====== SOURCE DATA ======

(** [update_report_page], with what it writes spelled out. *)
Lemma render_cases force space_name text work_units budget :
  update_report_page force space_name text work_units budget
  = let written :=
      Ok (mk_rendered true (fresh_page space_name text work_units budget)) in
    if (0 <=? Py.find text marker) && negb force then
      match figures text with
      | Some (g1, g2) =>
          match Num.float_of_str g1, Num.float_of_str g2 with
          | Ok X, Ok Y =>
              if Num.close_to (work_hours work_units) X
                 && Num.close_to Y budget
              then Ok (mk_rendered false text)
              else written
          | Raise e, _ => Raise e
          | Ok _, Raise e => Raise e
          end
      | None => written
      end
    else written.
Proof.
  rewrite update_report_page_cases. cbv zeta.
  rewrite write_report_value. reflexivity.
Qed.

(** *** The figures that [float] takes *)

Lemma digits_value_Some s acc :
  forallb Num.is_digit s = true -> exists v, Num.digits_value acc s = Some v.
Proof.
  revert acc. induction s as [|c s IH]; intros acc H; [eexists; reflexivity|].
  cbn in H. apply andb_true_iff in H as [H1 H2].
  cbn [Num.digits_value]. rewrite H1. apply IH. exact H2.
Qed.

Lemma digits_value_None s acc :
  forallb Num.is_digit s = false -> Num.digits_value acc s = None.
Proof.
  revert acc. induction s as [|c s IH]; intros acc H; [discriminate|].
  cbn in H. cbn [Num.digits_value].
  destruct (Num.is_digit c); [|reflexivity]. apply IH. exact H.
Qed.

Lemma class_digit_or_dot c :
  Re.in_class c = true -> Num.is_digit c = negb (Num.is_dot c).
Proof.
  unfold Re.in_class, Num.is_digit, Num.is_dot.
  destruct (N.eqb_spec c 46) as [->|N]; [reflexivity|].
  rewrite orb_false_r. intros ->. reflexivity.
Qed.

Lemma class_no_dots_digits s :
  forallb Re.in_class s = true ->
  forallb Num.is_digit s = (dots s =? 0)%nat.
Proof.
  unfold dots. induction s as [|c s IH]; intros H; [reflexivity|].
  cbn in H. apply andb_true_iff in H as [H1 H2].
  cbn [forallb List.filter]. rewrite (class_digit_or_dot c H1).
  destruct (Num.is_dot c); cbn [negb andb length]; [reflexivity|].
  apply IH. exact H2.
Qed.

Lemma split_dot_class s :
  forallb Re.in_class s = true ->
  forallb Num.is_digit (fst (Num.split_dot s)) = true /\
  s = fst (Num.split_dot s) ++ snd (Num.split_dot s) /\
  (snd (Num.split_dot s) = [] \/
   exists fp, snd (Num.split_dot s) = 46%N :: fp).
Proof.
  induction s as [|c s IH]; intros H.
  - cbn. split; [reflexivity|]. split; [reflexivity|]. left. reflexivity.
  - cbn in H. apply andb_true_iff in H as [H1 H2].
    cbn [Num.split_dot]. destruct (Num.is_dot c) eqn:D.
    + cbn [fst snd]. split; [reflexivity|]. split; [reflexivity|].
      right. exists s. unfold Num.is_dot in D. apply N.eqb_eq in D.
      subst c. reflexivity.
    + destruct (IH H2) as (I1 & I2 & I3).
      destruct (Num.split_dot s) as [a b]. cbn [fst snd] in *.
      split; [cbn [forallb]; rewrite (class_digit_or_dot c H1), D; exact I1|].
      split; [cbn [app]; f_equal; exact I2|exact I3].
Qed.

Lemma existsb_digits s :
  forallb Num.is_digit s = true ->
  existsb Num.is_digit s = negb (match s with [] => true | _ => false end).
Proof.
  destruct s as [|c s]; [reflexivity|]. cbn. intros H.
  apply andb_true_iff in H as [-> _]. reflexivity.
Qed.

Lemma dots_app a b : dots (a ++ b) = (dots a + dots b)%nat.
Proof. unfold dots. rewrite List.filter_app, length_app. reflexivity. Qed.

Lemma dots_digits s : forallb Num.is_digit s = true -> dots s = 0%nat.
Proof.
  unfold dots. induction s as [|c s IH]; intros H; [reflexivity|].
  cbn in H. apply andb_true_iff in H as [H1 H2]. cbn [List.filter].
  assert (D : Num.is_dot c = false).
  { unfold Num.is_digit in H1. unfold Num.is_dot.
    destruct (N.eqb_spec c 46) as [->|]; [discriminate|reflexivity]. }
  rewrite D. apply IH. exact H2.
Qed.

(** A run of digits and dots is read as a number exactly when it has a
    digit and at most one dot; otherwise [float] raises a [ValueError]. *)
Lemma float_of_str_class g :
  forallb Re.in_class g = true ->
  if is_number g
  then exists X, Num.float_of_str g = Ok X
  else Num.float_of_str g = Raise ValueError.
Proof.
  intros C. destruct (split_dot_class g C) as (D1 & Sp & Rest).
  unfold Num.float_of_str, is_number.
  destruct (Num.split_dot g) as [ip rest]. cbn [fst snd] in *.
  destruct Rest as [->|[fp ->]].
  - rewrite app_nil_r in Sp. subst g.
    rewrite (existsb_digits _ D1), (dots_digits _ D1). cbn [Nat.leb andb].
    rewrite andb_true_r.
    destruct ip as [|c ip]; [reflexivity|]. cbn [negb].
    destruct (digits_value_Some (c :: ip) 0 D1) as [v ->].
    eexists; reflexivity.
  - assert (Cf : forallb Re.in_class fp = true).
    { rewrite Sp, forallb_app in C. apply andb_true_iff in C as [_ C].
      cbn in C. exact C. }
    pose proof (class_no_dots_digits fp Cf) as Df.
    assert (Dots : dots g = S (dots fp)).
    { rewrite Sp, dots_app, (dots_digits _ D1). reflexivity. }
    assert (Ex : existsb Num.is_digit g
                 = existsb Num.is_digit (ip ++ fp)).
    { rewrite Sp, !existsb_app. cbn [existsb].
      change (Num.is_digit 46%N) with false. reflexivity. }
    rewrite Dots, Ex.
    destruct (dots fp) as [|k] eqn:K.
    + cbn [Nat.leb]. rewrite andb_true_r.
      assert (Dall : forallb Num.is_digit (ip ++ fp) = true).
      { rewrite forallb_app. apply andb_true_iff. split; [exact D1|exact Df]. }
      rewrite (existsb_digits _ Dall).
      destruct (ip ++ fp) as [|c l] eqn:E; [reflexivity|]. cbn [negb].
      destruct (digits_value_Some (c :: l) 0 Dall) as [v ->].
      eexists; reflexivity.
    + change (S (S k) <=? 1)%nat with false. rewrite andb_false_r.
      assert (Dall : forallb Num.is_digit (ip ++ fp) = false).
      { rewrite forallb_app. apply andb_false_iff. right. exact Df. }
      rewrite (digits_value_None _ 0 Dall).
      destruct (ip ++ fp); reflexivity.
Qed.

======

* [PROBLEM STATEMENT]: Would it be possible to reproduce all the entries exactly as they appear above?

* [YOUR SOLUTION]:
(** [update_report_page], with what it writes spelled out. *)
Lemma render_cases force space_name text work_units budget :
  update_report_page force space_name text work_units budget
  = let written :=
      Ok (mk_rendered true (fresh_page space_name text work_units budget)) in
    if (0 <=? Py.find text marker) && negb force then
      match figures text with
      | Some (g1, g2) =>
          match Num.float_of_str g1, Num.float_of_str g2 with
          | Ok X, Ok Y =>
              if Num.close_to (work_hours work_units) X
                 && Num.close_to Y budget
              then Ok (mk_rendered false text)
              else written
          | Raise e, _ => Raise e
          | Ok _, Raise e => Raise e
          end
      | None => written
      end
    else written.
Proof.
  rewrite update_report_page_cases. cbv zeta.
  rewrite write_report_value. reflexivity.
Qed.

(** *** The figures that [float] takes *)

Lemma digits_value_Some s acc :
  forallb Num.is_digit s = true -> exists v, Num.digits_value acc s = Some v.
Proof.
  revert acc. induction s as [|c s IH]; intros acc H; [eexists; reflexivity|].
  cbn in H. apply andb_true_iff in H as [H1 H2].
  cbn [Num.digits_value]. rewrite H1. apply IH. exact H2.
Qed.

Lemma digits_value_None s acc :
  forallb Num.is_digit s = false -> Num.digits_value acc s = None.
Proof.
  revert acc. induction s as [|c s IH]; intros acc H; [discriminate|].
  cbn in H. cbn [Num.digits_value].
  destruct (Num.is_digit c); [|reflexivity]. apply IH. exact H.
Qed.

Lemma class_digit_or_dot c :
  Re.in_class c = true -> Num.is_digit c = negb (Num.is_dot c).
Proof.
  unfold Re.in_class, Num.is_digit, Num.is_dot.
  destruct (N.eqb_spec c 46) as [->|N]; [reflexivity|].
  rewrite orb_false_r. intros ->. reflexivity.
Qed.

Lemma class_no_dots_digits s :
  forallb Re.in_class s = true ->
  forallb Num.is_digit s = (dots s =? 0)%nat.
Proof.
  unfold dots. induction s as [|c s IH]; intros H; [reflexivity|].
  cbn in H. apply andb_true_iff in H as [H1 H2].
  cbn [forallb List.filter]. rewrite (class_digit_or_dot c H1).
  destruct (Num.is_dot c); cbn [negb andb length]; [reflexivity|].
  apply IH. exact H2.
Qed.

Lemma split_dot_class s :
  forallb Re.in_class s = true ->
  forallb Num.is_digit (fst (Num.split_dot s)) = true /\
  s = fst (Num.split_dot s) ++ snd (Num.split_dot s) /\
  (snd (Num.split_dot s) = [] \/
   exists fp, snd (Num.split_dot s) = 46%N :: fp).
Proof.
  induction s as [|c s IH]; intros H.
  - cbn. split; [reflexivity|]. split; [reflexivity|]. left. reflexivity.
  - cbn in H. apply andb_true_iff in H as [H1 H2].
    cbn [Num.split_dot]. destruct (Num.is_dot c) eqn:D.
    + cbn [fst snd]. split; [reflexivity|]. split; [reflexivity|].
      right. exists s. unfold Num.is_dot in D. apply N.eqb_eq in D.
      subst c. reflexivity.
    + destruct (IH H2) as (I1 & I2 & I3).
      destruct (Num.split_dot s) as [a b]. cbn [fst snd] in *.
      split; [cbn [forallb]; rewrite (class_digit_or_dot c H1), D; exact I1|].
      split; [cbn [app]; f_equal; exact I2|exact I3].
Qed.

Lemma existsb_digits s :
  forallb Num.is_digit s = true ->
  existsb Num.is_digit s = negb (match s with [] => true | _ => false end).
Proof.
  destruct s as [|c s]; [reflexivity|]. cbn. intros H.
  apply andb_true_iff in H as [-> _]. reflexivity.
Qed.

Lemma dots_app a b : dots (a ++ b) = (dots a + dots b)%nat.
Proof. unfold dots. rewrite List.filter_app, length_app. reflexivity. Qed.

Lemma dots_digits s : forallb Num.is_digit s = true -> dots s = 0%nat.
Proof.
  unfold dots. induction s as [|c s IH]; intros H; [reflexivity|].
  cbn in H. apply andb_true_iff in H as [H1 H2]. cbn [List.filter].
  assert (D : Num.is_dot c = false).
  { unfold Num.is_digit in H1. unfold Num.is_dot.
    destruct (N.eqb_spec c 46) as [->|]; [discriminate|reflexivity]. }
  rewrite D. apply IH. exact H2.
Qed.

(** A run of digits and dots is read as a number exactly when it has a
    digit and at most one dot; otherwise [float] raises a [ValueError]. *)
Lemma float_of_str_class g :
  forallb Re.in_class g = true ->
  if is_number g
  then exists X, Num.float_of_str g = Ok X
  else Num.float_of_str g = Raise ValueError.
Proof.
  intros C. destruct (split_dot_class g C) as (D1 & Sp & Rest).
  unfold Num.float_of_str, is_number.
  destruct (Num.split_dot g) as [ip rest]. cbn [fst snd] in *.
  destruct Rest as [->|[fp ->]].
  - rewrite app_nil_r in Sp. subst g.
    rewrite (existsb_digits _ D1), (dots_digits _ D1). cbn [Nat.leb andb].
    rewrite andb_true_r.
    destruct ip as [|c ip]; [reflexivity|]. cbn [negb].
    destruct (digits_value_Some (c :: ip) 0 D1) as [v ->].
    eexists; reflexivity.
  - assert (Cf : forallb Re.in_class fp = true).
    { rewrite Sp, forallb_app in C. apply andb_true_iff in C as [_ C].
      cbn in C. exact C. }
    pose proof (class_no_dots_digits fp Cf) as Df.
    assert (Dots : dots g = S (dots fp)).
    { rewrite Sp, dots_app, (dots_digits _ D1). reflexivity. }
    assert (Ex : existsb Num.is_digit g
                 = existsb Num.is_digit (ip ++ fp)).
    { rewrite Sp, !existsb_app. cbn [existsb].
      change (Num.is_digit 46%N) with false. reflexivity. }
    rewrite Dots, Ex.
    destruct (dots fp) as [|k] eqn:K.
    + cbn [Nat.leb]. rewrite andb_true_r.
      assert (Dall : forallb Num.is_digit (ip ++ fp) = true).
      { rewrite forallb_app. apply andb_true_iff. split; [exact D1|exact Df]. }
      rewrite (existsb_digits _ Dall).
      destruct (ip ++ fp) as [|c l] eqn:E; [reflexivity|]. cbn [negb].
      destruct (digits_value_Some (c :: l) 0 Dall) as [v ->].
      eexists; reflexivity.
    + change (S (S k) <=? 1)%nat with false. rewrite andb_false_r.
      assert (Dall : forallb Num.is_digit (ip ++ fp) = false).
      { rewrite forallb_app. apply andb_false_iff. right. exact Df. }
      rewrite (digits_value_None _ 0 Dall).
      destruct (ip ++ fp); reflexivity.
Qed.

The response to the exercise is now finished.